Microgliosis occurs after morphine and peripheral nerve injury alone, but the behavioral and molecular impact in tandem is unknown. We hypothesized that sciatic chronic constriction injury (CCI)-allodynia would be enhanced by subsequent repeated morphine in rats, involving TLR4, P2X7 receptor (P2X7R) and caspase-1, facilitating release of interleukin (IL)-1β. Beginning 10 days after CCI, morphine (5 mg/kg b.i.d.) or saline was administered for 5 days. Compared to vehicle, morphine significantly prolonged the duration of CCI-induced allodynia ( n = 6/group; p < 0.05). Morphine also significantly elevated TLR4 mRNA, P2X7R, NFkappaB, NLRP3 and caspase-1 protein levels ( p < 0.05) in the ipsilateral lumbar dorsal quadrant (iLDQ), 5 weeks after dosing conclusion.

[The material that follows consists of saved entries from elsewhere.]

(** ** Streams *)

Lemma inflate_block_correct b h bits h' rest r out nMax :
  block h bits h' rest -> represents inp r (b :: bits) -> (31 <= length rest)%nat ->
  holds out h -> Z.of_nat (length h') <= nMax -> nMax <= Z.of_nat (length out) ->
  exists r' out', inflate_block inp nMax (Z.of_nat (length h)) r out
      = Ok (b2z b, Some (Z.of_nat (length h') - Z.of_nat (length h), r'), out')
    /\ represents inp r' rest /\ length out' = length out /\ holds out' h'.
Proof using inp_ok.
  intros Hb Hr Hrest Hh Hroom Hl. unfold inflate_block.
  assert (T : forall ty tail, represents inp r ((b :: zbits 2 ty) ++ tail) -> 0 <= ty < 4 -> (16 <= length tail)%nat ->
    exists r2, represents inp r2 tail /\ forall B (k : Z -> Z -> em_lsb_bitreader_t -> res B),
      ('(f, r) ← em_lsb_bitreader_get_bits inp 1 r; '(t, r) ← em_lsb_bitreader_get_bits inp 2 r; k f t r) = k (b2z b) ty r2).
  { clear Hr. intros ty tail Hr Hty Htl.
    destruct (read_bits 1 (b2z b) r (zbits 2 ty ++ tail)) as (r1 & E1 & H1 & _);
      [by destruct b|by destruct b|lia|rewrite length_app; lia|].
    destruct (read_bits 2 ty r1 tail H1) as (r2 & E2 & H2 & _); [lia|lia|done|].
    exists r2. split; [done|]. intros B k. change 1 with (Z.of_nat 1). change 2 with (Z.of_nat 2).
    rewrite E1. cbn [mbind res_bind]. rewrite E2. done. }
  destruct Hb as [h pad data rest Hpad Hmod Hdata Hlen|h bits h' rest Hit|h nlit ndist vs lbits lens bits h' rest Hnl Hnd Hnv Hvs Hce Hco Hln Hc1 Hc2 Hit].
  - destruct (T 0 _ Hr) as (r2 & H2 & ->); [lia|rewrite !length_app; lia|]. cbn [Z.eqb].
    destruct (copy_stored_correct r2 h pad data rest out nMax) as (r3 & o & -> & H3 & Hlo & Ho); try done. cbn [mbind res_bind].
    exists r3, o. rewrite length_app. split; [|done]. do 4 f_equal. f_equal. lia.
  - destruct (T 1 _ Hr) as (r2 & H2 & ->); [lia|rewrite !length_app; lia|]. cbn [Z.eqb Pos.eqb].
    destruct (decompress_correct false fixed_literals fixed_distances h bits h' rest r2 out nMax
      (static_tables_correct r2 _ H2) Hit Hrest Hh Hroom Hl) as (r3 & o & -> & H3 & Hlo & Ho). cbn [mbind res_bind]. by exists r3, o.
  - destruct (T 2 _ Hr) as (r2 & H2 & ->); [lia|rewrite !length_app; lia|]. cbn [Z.eqb Pos.eqb].
    destruct (decompress_correct true (take nlit lens) (drop nlit lens) h bits h' rest r2 out nMax) as (r3 & o & -> & H3 & Hlo & Ho); try done.
    { destruct (dynamic_tables_correct r2 nlit ndist vs lbits lens (bits ++ rest)) as (lit & off & r4 & C1 & C2 & E & H4 & P1 & T1 & L1 & P2 & T2 & L2);
        try done; [rewrite length_app; lia|]. unfold block_tables. rewrite E. cbn [mbind res_bind].
      destruct (finalize_both C1 nlit C2 ndist (take nlit lens) (drop nlit lens) lit off) as (l & o & -> & Eo & Hl' & Ho'); try done; [lia|lia|].
      cbn [mbind res_bind]. rewrite Eo. cbn [mbind res_bind]. by exists l, o, r4. }
    cbn [mbind res_bind]. by exists r3, o.
Qed.

(** The output only grows, by bytes. *)
Definition extends (h h' : bytes) : Prop := exists d, h' = h ++ d /\ bytes_ok d.

Lemma extends_refl h : extends h h.
Proof. exists []. rewrite app_nil_r. split; [done|constructor]. Qed.

Lemma extends_trans a b c : extends a b -> extends b c -> extends a c.
Proof. intros (x & -> & Hx) (y & -> & Hy). exists (x ++ y). rewrite app_assoc. split; [done|by apply Forall_app]. Qed.

Lemma extends_ok h h' : bytes_ok h -> extends h h' -> bytes_ok h'.
Proof. intros Hh (d & -> & Hd). by apply Forall_app. Qed.

Lemma lz_extends dist k : forall h, bytes_ok h -> extends h (lz_copy k dist h).
Proof.
  induction k as [|k IH]; intros h Hh; [apply extends_refl|]. rewrite lz_copy_S.
  assert (E : extends h (lz_byte dist h)).
  { eexists. split; [reflexivity|]. constructor; [|constructor].
    destruct (nth_in_or_default (length h - dist) h 0) as [Hin| ->]; [|unfold byte_ok; lia].
    apply list_elem_of_In in Hin. apply list_elem_of_lookup_1 in Hin as [j Hj]. exact (Forall_lookup_1 _ _ _ _ Hh Hj). }
  eapply extends_trans; [exact E|]. apply IH. by eapply extends_ok.
Qed.

Lemma items_extends LL DL h bits h' : items LL DL h bits h' -> bytes_ok h -> extends h h'.
Proof.
  induction 1 as [h c Hc|h h' b c bits Hb Hc Hit IH|h h' s c base n e d dc dbase m f bits Hs Hc He Hd Hdc Hf Hdist Hit IH]; intros Hh.
  - apply extends_refl.
  - assert (E : extends h (h ++ [Z.of_nat b])) by (eexists; split; [reflexivity|]; constructor; [unfold byte_ok; lia|constructor]).
    eapply extends_trans; [exact E|]. apply IH. by eapply extends_ok.
  - assert (E := lz_extends (Z.to_nat (dbase + f)) (Z.to_nat (base + e)) h Hh).
    eapply extends_trans; [exact E|]. apply IH. by eapply extends_ok.
Qed.

Lemma block_extends h bits h' rest : block h bits h' rest -> bytes_ok h -> extends h h'.
Proof.
  intros [h0 pad data rest0 _ _ Hd _|h0 b h1 rest0 Hit|h0 nlit ndist vs lb lens b h1 rest0 _ _ _ _ _ _ _ _ _ Hit] Hh;
    [by exists data|by eapply items_extends|by eapply items_extends].
Qed.

Lemma stream_extends h bits h' rest : stream h bits h' rest -> bytes_ok h -> extends h h'.
Proof.
  induction 1 as [h bits h' rest Hb|h bits h1 bits1 h' rest Hb Hs IH]; intros Hh; [by eapply block_extends|].
  assert (E := block_extends _ _ _ _ Hb Hh). eapply extends_trans; [exact E|]. apply IH. by eapply extends_ok.
Qed.

Lemma stream_bits h bits h' rest : stream h bits h' rest -> (length rest < length bits)%nat.
Proof.
  assert (B : forall h bits h' rest, block h bits h' rest -> (length rest <= length bits)%nat).
  { intros ? ? ? ? []; cbn [app length]; rewrite ?length_app; lia. }
  induction 1 as [h bits h' rest Hb|h bits h1 bits1 h' rest Hb Hs IH]; cbn [length]; pose proof (B _ _ _ _ Hb); lia.
Qed.

(** ** Checksums along a stream *)

Definition sum_of (t : em_inflate_checksum_type_t) (h : bytes) : Z :=
  match t with CHECKSUM_NONE => 0 | CHECKSUM_GZIP => crc_ref h 0 | CHECKSUM_ZLIB => adler_ref 1 h end.

Lemma update_sum t h d : bytes_ok h -> bytes_ok d -> update_checksum t d (sum_of t h) = sum_of t (h ++ d).
Proof.
  intros Hh Hd. destruct t; cbn [update_checksum sum_of]; [done| |].
  - rewrite crc_refines by done. by apply crc_ref_app.
  - rewrite adler_refines by (try apply adler_ref_ok, adler_ok_1; done). apply adler_ref_app, adler_ok_1.
Qed.

Lemma holds_sub out h d : holds out (h ++ d) ->
  sub out (length h) (length (h ++ d) - length h) = d.
Proof.
  unfold holds, sub. intros Hh. apply (f_equal (drop (length h))) in Hh.
  rewrite skipn_firstn_comm, drop_app_length in Hh. exact Hh.
Qed.

Lemma inflate_loop_correct t nMax h bits h' rest :
  stream h bits h' rest -> forall fuel r out,
  represents inp r bits -> (31 <= length rest)%nat -> bytes_ok h -> holds out h ->
  Z.of_nat (length h') <= nMax -> nMax <= Z.of_nat (length out) -> (length bits <= fuel)%nat ->
  exists r' out', inflate_loop inp fuel t nMax (Z.of_nat (length h)) (sum_of t h) r out
      = Ok (Some (Z.of_nat (length h'), sum_of t h', r'), out')
    /\ represents inp r' rest /\ length out' = length out /\ holds out' h'.
Proof using inp_ok.
  assert (S : forall b h bits h1 rest1 fuel r out, block h bits h1 rest1 -> represents inp r (b :: bits) ->
    (31 <= length rest1)%nat -> bytes_ok h -> holds out h -> Z.of_nat (length h1) <= nMax -> nMax <= Z.of_nat (length out) ->
    exists r1 o1, represents inp r1 rest1 /\ length o1 = length out /\ holds o1 h1
      /\ inflate_loop inp (S fuel) t nMax (Z.of_nat (length h)) (sum_of t h) r out
         = if b then Ok (Some (Z.of_nat (length h1), sum_of t h1, r1), o1)
           else inflate_loop inp fuel t nMax (Z.of_nat (length h1)) (sum_of t h1) r1 o1).
  { intros b h0 bits0 h1 rest1 fuel r out Hb Hr Hrest Hok Hh Hroom Hl.
    destruct (inflate_block_correct b h0 bits0 h1 rest1 r out nMax Hb Hr Hrest Hh Hroom Hl) as (r1 & o1 & E & H1 & Hlo & Ho).
    exists r1, o1. split; [done|]. split; [done|]. split; [done|]. cbn [inflate_loop]. rewrite E. cbn [mbind res_bind].
    destruct (block_extends _ _ _ _ Hb Hok) as (d & -> & Hd).
    replace (Z.of_nat (length h0) + (Z.of_nat (length (h0 ++ d)) - Z.of_nat (length h0))) with (Z.of_nat (length (h0 ++ d))) by lia.
    rewrite Nat2Z.id. replace (Z.to_nat (Z.of_nat (length (h0 ++ d)) - Z.of_nat (length h0))) with (length (h0 ++ d) - length h0)%nat by lia.
    rewrite holds_sub by done. rewrite update_sum by done. by destruct b. }
  induction 1 as [h bits h' rest Hb|h bits h1 bits1 h' rest Hb Hs IH]; intros fuel r out Hr Hrest Hok Hh Hroom Hl Hf; cbn [length] in Hf;
    (destruct fuel as [|fuel]; [lia|]).
  - destruct (S true h bits h' rest fuel r out Hb Hr Hrest Hok Hh Hroom Hl) as (r1 & o1 & H1 & Hlo & Ho & ->). by exists r1, o1.
  - pose proof (stream_bits _ _ _ _ Hs) as Hbits. assert (E1 := block_extends _ _ _ _ Hb Hok). pose proof (extends_ok _ _ Hok E1) as Hok1.
    destruct (stream_extends _ _ _ _ Hs Hok1) as (d & Ed & _). assert (length h1 <= length h')%nat by (rewrite Ed, length_app; lia).
    destruct (S false h bits h1 bits1 fuel r out Hb Hr ltac:(lia) Hok Hh ltac:(lia) Hl) as (r1 & o1 & H1 & Hlo & Ho & ->).
    destruct (IH fuel r1 o1 H1 Hrest Hok1 Ho Hroom ltac:(lia)) as (r2 & o2 & -> & H2 & Hlo2 & Ho2).
    { assert (B : (length bits1 <= length bits)%nat) by (destruct Hb; cbn [app length]; rewrite ?length_app; lia). lia. }
    exists r2, o2. split; [done|]. split; [done|]. split; [congruence|done].
Qed.

(** ** Wrappings *)

(** A reader placed behind a prefix of the input reads the rest of it. *)
Lemma init_represents pre bs : inp = pre ++ bs ->
  represents inp (em_lsb_bitreader_init (Z.of_nat (length pre)) (Z.of_nat (length inp))) (bytes_bits bs).
Proof using inp_ok.
  intros E. assert (Hl : length inp = (length pre + length bs)%nat) by (rewrite E; apply length_app).
  assert (Hbs : bytes_ok bs) by (rewrite E in inp_ok; by apply Forall_app in inp_ok as [_ ?]).
  apply (byte_reader_represents inp inp_ok); try lia.
  - rewrite Z.sub_diag, Z.mul_0_r, Z.div_1_r, lsb_val_bytes by done. unfold total. cbn [pInBlockStart pInBlockEnd].
    f_equal. rewrite Nat2Z.id, Hl. replace (Z.to_nat (Z.of_nat (length pre + length bs) - Z.of_nat (length pre))) with (length bs) by lia.
    rewrite E. unfold sub. rewrite drop_app_length. apply take_ge. lia.
  - rewrite length_bytes_bits. lia.
Qed.

Lemma or4_le b0 b1 b2 b3 : bytes_ok [b0; b1; b2; b3] ->
  b0 .| (b1 << 8) .| (b2 << 16) .| (b3 << 24) = le_val [b0; b1; b2; b3].
Proof.
  intros H. apply Forall_cons_1 in H as [H0 H]. apply Forall_cons_1 in H as [H1 H]. apply Forall_cons_1 in H as [H2 H].
  apply Forall_cons_1 in H as [H3 _]. unfold byte_ok in *. cbn [le_val].
  rewrite (lor_shiftl b0) by lia. rewrite (lor_shiftl _ b2) by lia. rewrite (lor_shiftl _ b3) by lia. lia.
Qed.

Lemma or4_be b0 b1 b2 b3 : bytes_ok [b0; b1; b2; b3] ->
  (b0 << 24) .| (b1 << 16) .| (b2 << 8) .| b3 = be_val [b0; b1; b2; b3].
Proof.
  intros H. change (be_val [b0; b1; b2; b3]) with (le_val [b3; b2; b1; b0]). rewrite <- or4_le.
  - rewrite (Z.lor_comm _ b3), (Z.lor_comm _ (b2 << 8)), (Z.lor_comm (b0 << 24)). by rewrite !Z.lor_assoc.
  - do 4 (apply Forall_cons_1 in H as [? H]). do 4 (apply Forall_cons_2; [assumption|]). apply Forall_nil_2.
Qed.

(** Four bytes of the input, as the trailer reads them. *)
Lemma index_four {B} p bs (F : res B) (k : Z -> Z -> Z -> Z -> res B) :
  sub inp (Z.to_nat p) 4 = bs -> 0 <= p -> p + 4 <= Z.of_nat (length inp) ->
  (forall b0 b1 b2 b3, bs = [b0; b1; b2; b3] -> k b0 b1 b2 b3 = F) ->
  (b0 ← index inp p; b1 ← index inp (p + 1); b2 ← index inp (p + 2); b3 ← index inp (p + 3); k b0 b1 b2 b3) = F.
Proof.
  intros Hs H0 Hl Hk. assert (Hlen : length bs = 4%nat) by (rewrite <- Hs; apply length_sub; lia).
  destruct bs as [|b0 [|b1 [|b2 [|b3 [|]]]]]; try done.
  assert (I : forall j x, (j < 4)%nat -> [b0; b1; b2; b3] !! j = Some x -> index inp (p + Z.of_nat j) = Ok x).
  { intros j x Hj Hx. apply index_some; [lia|]. rewrite <- Hs in Hx. unfold sub in Hx.
    rewrite lookup_take_lt, lookup_drop in Hx by lia. rewrite <- Hx. f_equal. lia. }
  pose proof (I 0%nat b0 ltac:(lia) eq_refl) as I0. pose proof (I 1%nat b1 ltac:(lia) eq_refl) as I1.
  pose proof (I 2%nat b2 ltac:(lia) eq_refl) as I2. pose proof (I 3%nat b3 ltac:(lia) eq_refl) as I3.
  rewrite Z.add_0_r in I0. change (Z.of_nat 1) with 1 in I1. change (Z.of_nat 2) with 2 in I2. change (Z.of_nat 3) with 3 in I3.
  rewrite I0, I1, I2, I3. cbn [mbind res_bind]. by apply Hk.
Qed.

(** The trailer that a wrapping puts behind its blocks. *)
Definition trailer (t : em_inflate_checksum_type_t) (out : bytes) : bytes :=
  match t with
  | CHECKSUM_NONE => []
  | CHECKSUM_GZIP => le_bytes 4 (crc_ref out 0)
  | CHECKSUM_ZLIB => be_bytes 4 (adler_ref 1 out)
  end.

Lemma check_trailer_correct t p out :
  bytes_ok out -> sub inp (Z.to_nat p) (length (trailer t out)) = trailer t out -> 0 <= p ->
  p + Z.of_nat (length (trailer t out)) <= Z.of_nat (length inp) ->
  check_trailer inp t (sum_of t out) p (Z.of_nat (length inp)) = Ok tt.
Proof.
  intros Ho Hs H0 Hl. unfold check_trailer. destruct t; [done| |]; cbn [trailer sum_of] in *.
  - rewrite length_le_bytes in *. rewrite (proj2 (Z.ltb_ge _ _)) by lia.
    eapply index_four; [exact Hs|exact H0|exact Hl|]. intros b0 b1 b2 b3 E.
    assert (Hb : bytes_ok [b0; b1; b2; b3]) by (rewrite <- E; apply le_bytes_ok).
    rewrite or4_le, <- E, le_val_le_bytes by done. change (8 * Z.of_nat 4) with 32.
    rewrite Z.mod_small by apply not32_range. by rewrite Z.eqb_refl.
  - rewrite length_be_bytes in *. rewrite (proj2 (Z.ltb_ge _ _)) by lia.
    eapply index_four; [exact Hs|exact H0|exact Hl|]. intros b0 b1 b2 b3 E.
    assert (Hb : bytes_ok [b0; b1; b2; b3]) by (rewrite <- E; unfold be_bytes; apply Forall_reverse, le_bytes_ok).
    rewrite or4_be, <- E, be_val_be_bytes by done. change (8 * Z.of_nat 4) with 32.
    rewrite Z.mod_small by (apply (adler_ref_ok 1 out adler_ok_1)). by rewrite Z.eqb_refl.
Qed.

Supporting a causal role for NLRP3 inflammasome activation in morphine-prolonged CCI-allodynia, continuous intrathecal infusion of inhibitors of TLR4 ([+]-naloxone; 60 micrograms/h), P2X7R (Brilliant Blue G; 30 ng/h), or caspase-1 (ac-YVAD-cmk; 1 μg/h) prevented prolonged allodynia when administered concomitantly with morphine, and abolished established morphine-prolonged CCI-allodynia when administered 5 weeks after morphine dosing ( n = 6/group; p < 0.05). A single intrathecal IL-1 receptor antagonist dose (100 micrograms) also attenuated morphine-prolonged CCI-allodynia ( n = 6/group; p < 0.05). In keeping with known pro-nociceptive roles for IL-1β, phosphorylation of the NR1 NMDA subunit was elevated, while GRK2 levels and GLT-1 mRNA were decreased in iLDQ 5 weeks after dosing conclusion ( p < 0.05). These data suggest that morphine and the products of nerve injury interact, resulting in prolonged neuropathic pain via sustained inflammasome signaling.